Scott Oki reaches to his roots in newly founding concepts of how learning benefits the advancement of our culture.

My connection with Scott Oki is long running. And in every aspect of my relationship with him, it’s been a journey in learning.

From him, I’ve learned about perseverance, about passion, about commitment and about the ineffable power of continuous giving and the profound sense of curiosity, exploration and a love of living fully.

Speaking of the outrageous, in the tenor of his current book offering, you might call him just that — he’s an outrageously talented human being. But his talent comes from a relentless drive to contribute, in any aspect of his life. According to writer, William Nakayama, “by the time Scott D. Oki retired as Microsoft’s senior vice-president of sales and marketing at the age of 43 he had spent a decade building a struggling startup into the world’s leading software company. That effort took all the hard-driving ambition, leadership ability and knack for pinching pennies while pursuing perfection.

Within two years of being hired in 1982 Oki single-handedly conceived, started and built Microsoft’s international operations into a unit that was more profitable than its U.S. parent. By 1986 Bill Gates asked Oki to apply his relentless pursuit of efficiency to save the company from disaster at home. As the new vice president of sales Oki quickly restructured Microsoft, firing and laying off nearly half the existing sales and marketing force. Within five years the company’s revenues rose from $100 million to $1 billion while gross profit margins grew from 63% to over 80%, raising the U.S. parent’s pre-tax profits to 30%.”

But the thinking was truly more profound, the effects of his leadership, were even more stellar — “Oki’s other key contribution to Microsoft’s ultimate global dominance was convincing Gates and the board of directors to center product development and marketing efforts around the graphic interface of Windows instead of text-based OS/2. By the time he retired in 1992 Oki was overseeing 3,000 employees.”

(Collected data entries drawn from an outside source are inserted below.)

(** Assignments to one field. *)
Definition put_current_ballot (x : option ScpBallot) (s : BallotProtocol) : BallotProtocol :=
  BP x (prepared s) (prepared_prime s) (high_ballot s) (commit s) (phase s) (latest_envelopes s) (value_override s) (composite_candidate s) (heard_from_quorum s) (current_message_level s) (last_envelope s) (last_envelope_emit s) (fully_validated s) (needs_stop_nomination s) (needs_clear_slot_validation s) (timer_exp_count s).
Definition put_prepared (x : option ScpBallot) (s : BallotProtocol) : BallotProtocol :=
  BP (current_ballot s) x (prepared_prime s) (high_ballot s) (commit s) (phase s) (latest_envelopes s) (value_override s) (composite_candidate s) (heard_from_quorum s) (current_message_level s) (last_envelope s) (last_envelope_emit s) (fully_validated s) (needs_stop_nomination s) (needs_clear_slot_validation s) (timer_exp_count s).
Definition put_prepared_prime (x : option ScpBallot) (s : BallotProtocol) : BallotProtocol :=
  BP (current_ballot s) (prepared s) x (high_ballot s) (commit s) (phase s) (latest_envelopes s) (value_override s) (composite_candidate s) (heard_from_quorum s) (current_message_level s) (last_envelope s) (last_envelope_emit s) (fully_validated s) (needs_stop_nomination s) (needs_clear_slot_validation s) (timer_exp_count s).
Definition put_high_ballot (x : option ScpBallot) (s : BallotProtocol) : BallotProtocol :=
  BP (current_ballot s) (prepared s) (prepared_prime s) x (commit s) (phase s) (latest_envelopes s) (value_override s) (composite_candidate s) (heard_from_quorum s) (current_message_level s) (last_envelope s) (last_envelope_emit s) (fully_validated s) (needs_stop_nomination s) (needs_clear_slot_validation s) (timer_exp_count s).
Definition put_commit (x : option ScpBallot) (s : BallotProtocol) : BallotProtocol :=
  BP (current_ballot s) (prepared s) (prepared_prime s) (high_ballot s) x (phase s) (latest_envelopes s) (value_override s) (composite_candidate s) (heard_from_quorum s) (current_message_level s) (last_envelope s) (last_envelope_emit s) (fully_validated s) (needs_stop_nomination s) (needs_clear_slot_validation s) (timer_exp_count s).
Definition put_phase (x : BallotPhase) (s : BallotProtocol) : BallotProtocol :=
  BP (current_ballot s) (prepared s) (prepared_prime s) (high_ballot s) (commit s) x (latest_envelopes s) (value_override s) (composite_candidate s) (heard_from_quorum s) (current_message_level s) (last_envelope s) (last_envelope_emit s) (fully_validated s) (needs_stop_nomination s) (needs_clear_slot_validation s) (timer_exp_count s).
Definition put_latest_envelopes (x : gmap NodeId ScpEnvelope) (s : BallotProtocol) : BallotProtocol :=
  BP (current_ballot s) (prepared s) (prepared_prime s) (high_ballot s) (commit s) (phase s) x (value_override s) (composite_candidate s) (heard_from_quorum s) (current_message_level s) (last_envelope s) (last_envelope_emit s) (fully_validated s) (needs_stop_nomination s) (needs_clear_slot_validation s) (timer_exp_count s).
Definition put_value_override (x : option Value) (s : BallotProtocol) : BallotProtocol :=
  BP (current_ballot s) (prepared s) (prepared_prime s) (high_ballot s) (commit s) (phase s) (latest_envelopes s) x (composite_candidate s) (heard_from_quorum s) (current_message_level s) (last_envelope s) (last_envelope_emit s) (fully_validated s) (needs_stop_nomination s) (needs_clear_slot_validation s) (timer_exp_count s).
Definition put_composite_candidate (x : option Value) (s : BallotProtocol) : BallotProtocol :=
  BP (current_ballot s) (prepared s) (prepared_prime s) (high_ballot s) (commit s) (phase s) (latest_envelopes s) (value_override s) x (heard_from_quorum s) (current_message_level s) (last_envelope s) (last_envelope_emit s) (fully_validated s) (needs_stop_nomination s) (needs_clear_slot_validation s) (timer_exp_count s).
Definition put_heard_from_quorum (x : bool) (s : BallotProtocol) : BallotProtocol :=
  BP (current_ballot s) (prepared s) (prepared_prime s) (high_ballot s) (commit s) (phase s) (latest_envelopes s) (value_override s) (composite_candidate s) x (current_message_level s) (last_envelope s) (last_envelope_emit s) (fully_validated s) (needs_stop_nomination s) (needs_clear_slot_validation s) (timer_exp_count s).
Definition put_current_message_level (x : Z) (s : BallotProtocol) : BallotProtocol :=
  BP (current_ballot s) (prepared s) (prepared_prime s) (high_ballot s) (commit s) (phase s) (latest_envelopes s) (value_override s) (composite_candidate s) (heard_from_quorum s) x (last_envelope s) (last_envelope_emit s) (fully_validated s) (needs_stop_nomination s) (needs_clear_slot_validation s) (timer_exp_count s).
Definition put_last_envelope (x : option ScpEnvelope) (s : BallotProtocol) : BallotProtocol :=
  BP (current_ballot s) (prepared s) (prepared_prime s) (high_ballot s) (commit s) (phase s) (latest_envelopes s) (value_override s) (composite_candidate s) (heard_from_quorum s) (current_message_level s) x (last_envelope_emit s) (fully_validated s) (needs_stop_nomination s) (needs_clear_slot_validation s) (timer_exp_count s).
Definition put_last_envelope_emit (x : option ScpEnvelope) (s : BallotProtocol) : BallotProtocol :=
  BP (current_ballot s) (prepared s) (prepared_prime s) (high_ballot s) (commit s) (phase s) (latest_envelopes s) (value_override s) (composite_candidate s) (heard_from_quorum s) (current_message_level s) (last_envelope s) x (fully_validated s) (needs_stop_nomination s) (needs_clear_slot_validation s) (timer_exp_count s).
Definition put_fully_validated (x : bool) (s : BallotProtocol) : BallotProtocol :=
  BP (current_ballot s) (prepared s) (prepared_prime s) (high_ballot s) (commit s) (phase s) (latest_envelopes s) (value_override s) (composite_candidate s) (heard_from_quorum s) (current_message_level s) (last_envelope s) (last_envelope_emit s) x (needs_stop_nomination s) (needs_clear_slot_validation s) (timer_exp_count s).
Definition put_needs_stop_nomination (x : bool) (s : BallotProtocol) : BallotProtocol :=
  BP (current_ballot s) (prepared s) (prepared_prime s) (high_ballot s) (commit s) (phase s) (latest_envelopes s) (value_override s) (composite_candidate s) (heard_from_quorum s) (current_message_level s) (last_envelope s) (last_envelope_emit s) (fully_validated s) x (needs_clear_slot_validation s) (timer_exp_count s).
Definition put_needs_clear_slot_validation (x : bool) (s : BallotProtocol) : BallotProtocol :=
  BP (current_ballot s) (prepared s) (prepared_prime s) (high_ballot s) (commit s) (phase s) (latest_envelopes s) (value_override s) (composite_candidate s) (heard_from_quorum s) (current_message_level s) (last_envelope s) (last_envelope_emit s) (fully_validated s) (needs_stop_nomination s) x (timer_exp_count s).
Definition put_timer_exp_count (x : Z) (s : BallotProtocol) : BallotProtocol :=
  BP (current_ballot s) (prepared s) (prepared_prime s) (high_ballot s) (commit s) (phase s) (latest_envelopes s) (value_override s) (composite_candidate s) (heard_from_quorum s) (current_message_level s) (last_envelope s) (last_envelope_emit s) (fully_validated s) (needs_stop_nomination s) (needs_clear_slot_validation s) x.

Definition BallotProtocol_new : BallotProtocol :=
  BP None None None None None PhasePrepare ∅ None None false 0 None None true false false 0.

Abbreviation BM := (M DriverEvent BallotProtocol).

(** ** Readers *)

(** [is_externalized]. *)
Definition is_externalized (s : BallotProtocol) : bool := bool_decide (phase s = PhaseExternalize).

Definition get_externalized_value (s : BallotProtocol) : option Value :=
  if bool_decide (phase s = PhaseExternalize)
  then match current_ballot s with Some b => Some (value b) | None => None end
  else None.

(** The broken invariants [check_invariants] reports. *)
Inductive InvariantError : Type :=
| RequiresCurrentBallot | RequiresPrepared | RequiresCommit | RequiresHighBallot
| CounterZero | PreparedPrimeNotBelow | HighWithoutCurrent | HighNotBelowCurrent
| CommitWithoutHigh | CommitWithoutCurrent | CommitNotBelowHigh.

Definition check_phase (s : BallotProtocol) : result unit InvariantError :=
  match phase s with
  | PhasePrepare => Ok tt
  | PhaseConfirm | PhaseExternalize =>
      match current_ballot s, prepared s, commit s, high_ballot s with
      | None, _, _, _ => Err RequiresCurrentBallot
      | _, None, _, _ => Err RequiresPrepared
      | _, _, None, _ => Err RequiresCommit
      | _, _, _, None => Err RequiresHighBallot
      | _, _, _, _ => Ok tt
      end
  end.

Definition check_counter (s : BallotProtocol) : result unit InvariantError :=
  match current_ballot s with
  | Some cb => if counter cb =? 0 then Err CounterZero else Ok tt
  | None => Ok tt
  end.

Definition check_prepared (s : BallotProtocol) : result unit InvariantError :=
  match prepared s, prepared_prime s with
  | Some p, Some pp =>
      if are_ballots_less_and_incompatible pp p then Ok tt else Err PreparedPrimeNotBelow
  | _, _ => Ok tt
  end.

Definition check_high (s : BallotProtocol) : result unit InvariantError :=
  match high_ballot s with
  | None => Ok tt
  | Some high =>
      match current_ballot s with
      | None => Err HighWithoutCurrent
      | Some cb => if are_ballots_less_and_compatible high cb then Ok tt else Err HighNotBelowCurrent
      end
  end.

Definition check_commit (s : BallotProtocol) : result unit InvariantError :=
  match commit s with
  | None => Ok tt
  | Some c =>
      match high_ballot s with
      | None => Err CommitWithoutHigh
      | Some high =>
          match current_ballot s with
          | None => Err CommitWithoutCurrent
          | Some cb =>
              if negb (are_ballots_less_and_compatible c high) then Err CommitNotBelowHigh
              else if negb (are_ballots_less_and_compatible high cb) then Err HighNotBelowCurrent
              else Ok tt
          end
      end
  end.

(** [r1 ?; r2]. *)
Definition and_then {E} (r1 r2 : result unit E) : result unit E :=
  match r1 with Ok _ => r2 | Err e => Err e end.

Definition check_invariants (s : BallotProtocol) : result unit InvariantError :=
  and_then (check_phase s)
    (and_then (check_counter s)
      (and_then (check_prepared s) (and_then (check_high s) (check_commit s)))).

Definition statement_value_matches_commit (s : BallotProtocol) (st : ScpStatement) : bool :=
  match commit s with
  | None => false
  | Some c =>
      match pledges st with
      | Prepare prep => bool_decide (value c = value (prep_ballot prep))
      | Confirm conf => bool_decide (value c = value (conf_ballot conf))
      | Externalize ext => bool_decide (value c = value (ext_commit ext))
      | Nominate _ => false
      end
  end.

Definition is_ballot_pledge (p : ScpStatementPledges) : bool := negb (is_nomination p).

Definition is_stale_ballot_statement (s : BallotProtocol) (st : ScpStatement) : bool :=
  if negb (is_ballot_pledge (pledges st)) then true
  else negb (is_newer_statement (latest_envelopes s) (node_id st) st).

Definition stored_ballot_summary (s : BallotProtocol) (node : NodeId) : option (BallotPhase * Z) :=
  match latest_envelopes s !! node with
  | Some env => ballot_summary_of (pledges (statement env))
  | None => None
  end.

(** [get_externalizing_state], in the order of the map. *)
Definition get_externalizing_state (s : BallotProtocol) (local : NodeId) (full : bool)
    : list ScpEnvelope :=
  if negb (is_externalized s) then []
  else
    match commit s with
    | None => []
    | Some c =>
        omap (fun kv : NodeId * ScpEnvelope =>
          if negb (bool_decide (kv.1 = local)) then
            match get_working_ballot (statement kv.2) with
            | Some working => if ballot_compatible working c then Some kv.2 else None
            | None => None
            end
          else if full then Some kv.2 else None)
          (map_to_list (latest_envelopes s))
    end.

Definition counter_or_zero (b : option ScpBallot) : Z :=
  match b with Some b => counter b | None => 0 end.

Section operations.
Context `{XdrHash} `{SCPDriver} (ctx : SlotContext).

(** ** Emission *)

Definition send_latest_envelope : BM unit :=
  s <- get ;;
  if negb (current_message_level s =? 0) then ret tt
  else if negb (fully_validated s) then ret tt
  else
    match last_envelope s with
    | None => ret tt
    | Some envelope =>
        if bool_decide (last_envelope_emit s = Some envelope) then ret tt
        else modify (put_last_envelope_emit (Some envelope)) ;; tell (EmitEnvelope envelope)
    end.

But in all my work with Scott, over the course of the last couple of decades, it was his energetic humility and honesty that I found the most compelling. There is some serenity there, soul fullness — as a person, and in his leadership — that is reassuringly supportive, yet distinctively assertive — making things happen — that belies his calming demeanor.

He moves. And it’s a beautiful thing to watch.

He choses battles — and stays in — working hard on the advancement of his dream. Working with him, over the years, I’ve seen that again and again.

We partnered in the early stage brand development for Visio, along with Ted Johnson and Jeremy Jaech, to build the opening prototypes that ultimately leveraged the sale of that software to Microsoft.

We did that working together on United Way. And along with Jeff Brotman, created the concept of the community safety net.

This icon lasted for nearly a decade as a complement to support the conceptual and positioning direction for one of the largest and most successful United Way chapters in the world.

Some time back, in 2008, he’d asked me about helping him ponder the development of a new book — an aggressive commentary on learning. And what we explored was the idea of how to think about this as a holistic concept, something coordinated distinctly to his vision — and the expansive nature of the planning to get this commentary out into the stream.

Oki’s “Outrageous Learning, An Educational Manifesto”, begins with these sentiments, the focused directive to an emerging challenge that has enormous implications: “It is no secret that K-12 public education in the United States is in crisis. Schools are plagued by poor student achievement, low graduation rates, entrenched unions, demoralized teachers and disaffected parents, when by rights U.S. schools should be the finest in the world. The troubles of the nation’s schools have caught the attention of software innovator and philanthropist Scott Oki. In this thought provoking new book, Oki describes the ills facing public schools and coolly applies the same frank, no-nonsense analysis that made him one of the most successful top executives at Microsoft and a recognized leader in the technology world.”

In his theory about solutions, “Oki presents eleven “planks,” foundational ideas which offer a positive vision for bringing constructive change to public education.”

Again, to my earlier position on the clarity of Oki’s leadership style, he avoids the “insider jargon and heavy academic prose common to books on public education. He uses plain language to present his ideas in an accessible conversational style. Oki’s fresh, forward-looking approach will have instant appeal to anyone interested in improving the education and life opportunities of our nation’s school children.”

We took these principles to heart, in managing the marketing visualizations of his work, his vision and persona in enterprise.
Honest, simple, direct, spare.

Oki’s personal vision directed the design approach to be classical — our cover treatment scanned the sleeve of a rare book, leather-bound, from the 16th century found in the Girvin rare book collection — and personally selected by him.

The pages have been specially tinted, to evoke the character of a book well worn in reading. The typographic titling utilizes a customized font created by our teams based on 1st century Roman stonecutting, considered the exemplar of letter form elegance and discipline.

Even the formatting of the book is based on classical principles of pagination, a geometry derived from the Golden Mean. The ancient principles of design, in order, were discovered nearly a century ago by Jan Tschichold, a legend of 20th century design.

The real foundation of the book’s premise is change, transforming the character of how we value our children, their education and the leadership and mentoring we can offer — all of us — in completely rethinking how we teach, and offer learning, to the advancement of our civilization.